It’s a hard time of year for many as they struggle to keep warm this winter amidst the cost of living crisis. And the effect is even more profound for those struggling alone and in need of care.
The Telegraph shared an article this month about a terminal cancer patient who simply cannot afford to heat her own home, who has turned off her boiler despite the bitter cold. She sums it up perfectly when she says that, “The very last thing a dying person needs is to be crippled by cold, too scared to switch on the heating.” So what is the government doing to help?
Proposals have been denied to provide and Emergency Energy Tariff for those most in need, and a Warm This Winter initiative is campaigning for the government to “put vulnerable, disabled people, the elderly, and those with medical conditions first rather than condemning them to living in cold damp homes.”

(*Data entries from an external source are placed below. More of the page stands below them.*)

(* ===== verification/UringServer.v ===== *)
(** * The io_uring server (src/src/uring_server.c)

    - [pack], [unpack_op], [unpack_fd]: the 64 bits of user data of a submission;
    - [get_sqe], [queue_accept], [queue_recv], [queue_send], [arm_next] and
      [handle_cqe], the body of [main]'s completion loop;
    - [complete]: the kernel finishes one operation in flight, with any result it
      may have, and the server handles the completion.

    liburing is a parameter: a type of rings with [io_uring_get_sqe], which takes a
    free submission slot or finds none, and [io_uring_submit]. What has been
    prepared and not completed is [u_pending]; the kernel may complete its members
    in any order. The server's theorem is proved against the abstract peer of
    PeerState.v. *)

From S2P Require Import Prelude Framing CString Posix Utils Protocol PeerState.
Local Open Scope Z_scope.

Definition MAXFDS : Z := 16 * 1024.
Definition IOBUF_SIZE : Z := 1024.
Definition DEFAULT_QUEUE_DEPTH : Z := 256.

Definition OP_ACCEPT : Z := 1.
Definition OP_RECV : Z := 2.
Definition OP_SEND : Z := 3.

Definition pack (op fd : Z) : Z := Z.lor (u64 (Z.shiftl (u64 op) 32)) (u32 fd).
Definition unpack_op (data : Z) : Z := u32 (Z.shiftr data 32).
Definition unpack_fd (data : Z) : Z := s32 (u32 data).

#[global] Arguments pack : simpl never.
#[global] Arguments unpack_op : simpl never.
#[global] Arguments unpack_fd : simpl never.

(** The command line: the port and the depth of the submission queue. *)
Definition main_args (args : list (list Z)) : outcome (Z * Z) :=
  let portnum := port_argument 9090 (args !! 0%nat) in
  let queue_depth := match args !! 1%nat with Some a => u32 (atoi a) | None => DEFAULT_QUEUE_DEPTH end in
  if queue_depth <? 8 then Exit "queue_depth must be at least 8" else Ret (portnum, queue_depth).

(** What a submission asks for. [PrepRecv fd len] writes, [PrepSend fd len] reads
    the first [len] bytes of [iobufs[fd]]. *)
Inductive prep := PrepAccept (fd : Z) | PrepRecv (fd len : Z) | PrepSend (fd len : Z).
Record sqe := Sqe { sqe_prep : prep; sqe_data : Z }.

Definition sqe_fd (s : sqe) : Z :=
  match sqe_prep s with PrepAccept fd | PrepRecv fd _ | PrepSend fd _ => fd end.

Section Server.
Context {ring : Type} (io_uring_get_sqe : ring -> option ring) (io_uring_submit : ring -> ring).
Context (strerror : Z -> string).

(** [u_open]: the connections the process holds; [u_hist]: what each of them has
    received and been sent so far. *)
Record uring := Uring {
  u_ring : ring;
  u_table : peer_table;
  u_iobufs : list (list Z);
  u_listener : Z;
  u_pending : list sqe;
  u_open : gset Z;
  u_hist : gmap Z (list Z * list Z)
}.

Definition set_ring (u : uring) (r : ring) : uring :=
  Uring r (u_table u) (u_iobufs u) (u_listener u) (u_pending u) (u_open u) (u_hist u).
Definition set_table (u : uring) (t : peer_table) : uring :=
  Uring (u_ring u) t (u_iobufs u) (u_listener u) (u_pending u) (u_open u) (u_hist u).
Definition set_iobufs (u : uring) (b : list (list Z)) : uring :=
  Uring (u_ring u) (u_table u) b (u_listener u) (u_pending u) (u_open u) (u_hist u).
Definition set_open (u : uring) (o : gset Z) : uring :=
  Uring (u_ring u) (u_table u) (u_iobufs u) (u_listener u) (u_pending u) o (u_hist u).
Definition set_pending (u : uring) (l : list sqe) : uring :=
  Uring (u_ring u) (u_table u) (u_iobufs u) (u_listener u) l (u_open u) (u_hist u).
Definition set_hist (u : uring) (fd : Z) (h : list Z * list Z) : uring :=
  Uring (u_ring u) (u_table u) (u_iobufs u) (u_listener u) (u_pending u) (u_open u)
    (<[fd := h]> (u_hist u)).

Definition get_sqe (r : ring) : outcome ring :=
  match io_uring_get_sqe r with
  | Some r => Ret r
  | None =>
      match io_uring_get_sqe (io_uring_submit r) with
      | Some r => Ret r
      | None => Exit "submission queue exhausted, raise the queue depth"
      end
  end.

(** A slot is taken and filled in. *)
Definition submit_sqe (u : uring) (s : sqe) : outcome uring :=
  r ← get_sqe (u_ring u);
  Ret (Uring r (u_table u) (u_iobufs u) (u_listener u) (u_pending u ++ [s]) (u_open u) (u_hist u)).

Definition queue_accept (u : uring) : outcome uring :=
  submit_sqe u (Sqe (PrepAccept (u_listener u)) (pack OP_ACCEPT (u_listener u))).

Definition queue_recv (u : uring) (fd : Z) : outcome uring :=
  room ← peer_recv_room (u_table u) fd;
  let room := if IOBUF_SIZE <? room then IOBUF_SIZE else room in
  submit_sqe u (Sqe (PrepRecv fd room) (pack OP_RECV fd)).

Definition queue_send (u : uring) (fd : Z) : outcome uring :=
  out ← peer_pending (u_table u) fd;
  let len := Z.of_nat (length out) in
  if len =? 0 then queue_recv u fd
  else
    let len := if IOBUF_SIZE <? len then IOBUF_SIZE else len in
    buf ← buf_get (u_iobufs u) fd;
    buf ← buf_blit buf 0 (slice out 0 len);
    bufs ← buf_set (u_iobufs u) fd buf;
    submit_sqe (set_iobufs u bufs) (Sqe (PrepSend fd len) (pack OP_SEND fd)).

Definition close (u : uring) (fd : Z) : outcome uring :=
  if decide (fd ∈ u_open u) then Ret (set_open u (u_open u ∖ {[fd]})) else Fault BadDescriptor.

Definition arm_next (u : uring) (fd : Z) (status : fd_status_t) : outcome uring :=
  if negb (want_read status) && negb (want_write status) then
    _ ← peer_close_reason (u_table u) fd;
    close u fd
  else if want_write status then queue_send u fd
  else queue_recv u fd.

(** [arm_next(&ring, fd, f(fd, ...))] for a function of peer_state.c. *)
Definition arm_with (u : uring) (fd : Z) (r : outcome (fd_status_t * peer_table)) : outcome uring :=
  '(status, t) ← r;
  arm_next (set_table u t) fd status.

(** The body of [io_uring_for_each_cqe]. *)
Definition handle_cqe (u : uring) (data res : Z) : outcome uring :=
  let fd := unpack_fd data in
  let op := unpack_op data in
  if op =? OP_ACCEPT then
    u ← queue_accept u;
    if res <? 0 then Ret u
    else if negb (peer_fd_in_range (u_table u) res) then close u res
    else arm_with u res (peer_on_connected (u_table u) res)
  else if op =? OP_RECV then
    if res <? 0 then
      if (res =? - EINTR) || (res =? - EAGAIN) then queue_recv u fd
      else arm_with u fd (peer_fail (u_table u) fd (strerror (- res)))
    else if res =? 0 then arm_with u fd (peer_fail (u_table u) fd "peer closed")
    else
      buf ← buf_get (u_iobufs u) fd;
      arm_with u fd (peer_consume (u_table u) fd buf res)
  else if op =? OP_SEND then
    if res <? 0 then
      if (res =? - EINTR) || (res =? - EAGAIN) then queue_send u fd
      else arm_with u fd (peer_fail (u_table u) fd (strerror (- res)))
    else arm_with u fd (peer_sent (u_table u) fd res)
  else Ret u.

(** ** The kernel *)

(** What the kernel may answer: a descriptor nobody holds, as many bytes as were
    asked for or fewer, or a negated errno. [bytes] is what a receive delivers. *)
Definition answer_ok (u : uring) (s : sqe) (res : Z) (bytes : list Z) : bool :=
  bool_decide (- 2 ^ 31 <= res < 2 ^ 31) &&
  ((res <? 0) ||
   match sqe_prep s with
   | PrepAccept _ => bool_decide ((res ∉ u_open u) /\ res <> u_listener u)
   | PrepRecv _ len => (res <=? len) && (Z.of_nat (length bytes) =? res)
   | PrepSend _ len => res <=? len
   end).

From 1st January 2024, Ofgem have confirmed that the average household’s energy bill will increase by 5% from current prices, making winter this year even more of a struggle than last year’s ‘catastrophic winter’, which was criticised heavily by the report from Age UK.
It outlined how older patients who had become seriously unwell were badly let down, with scenes in hospital emergency departments on television that we hoped never to see. It found that the proportion of older people feeling supported to manage their health condition had fallen by almost a fifth since 2017, and that one in five of those aged 80+ had unmet needs for social care. It summarised by recognising that it wouldn’t be long before the next winter was upon us and that it was imperative that it didn’t happen again.
Energy price hikes have therefore come at the worst possible time, with bills going up just as winter bites hard amidst the wider cost of living crisis. Charities are becoming involved, with the elderly being urged to check for unclaimed benefits or discounts. Those forced to dip into savings last year are left without a safety net this winter, with research from Independent Age finding that one in four older people (24%) had to rely on savings last winter to help cover daily living costs, including higher heating bills and soaring supermarket prices. Friends of the Elderly have also launched a winter appeal, fundraising to pay for grants for essentials such as winter clothing, warm bedding, food and heating bills.
With increased costs hitting so hard on the basics of everyday living, the struggle to afford a quality of care in later life is more prevalent than ever. We need to act as a society to ensure that everyone has access to effective and affordable adult social care, enabling a dignity of living that begins with the core essentials such as warmth through the winter months year on year.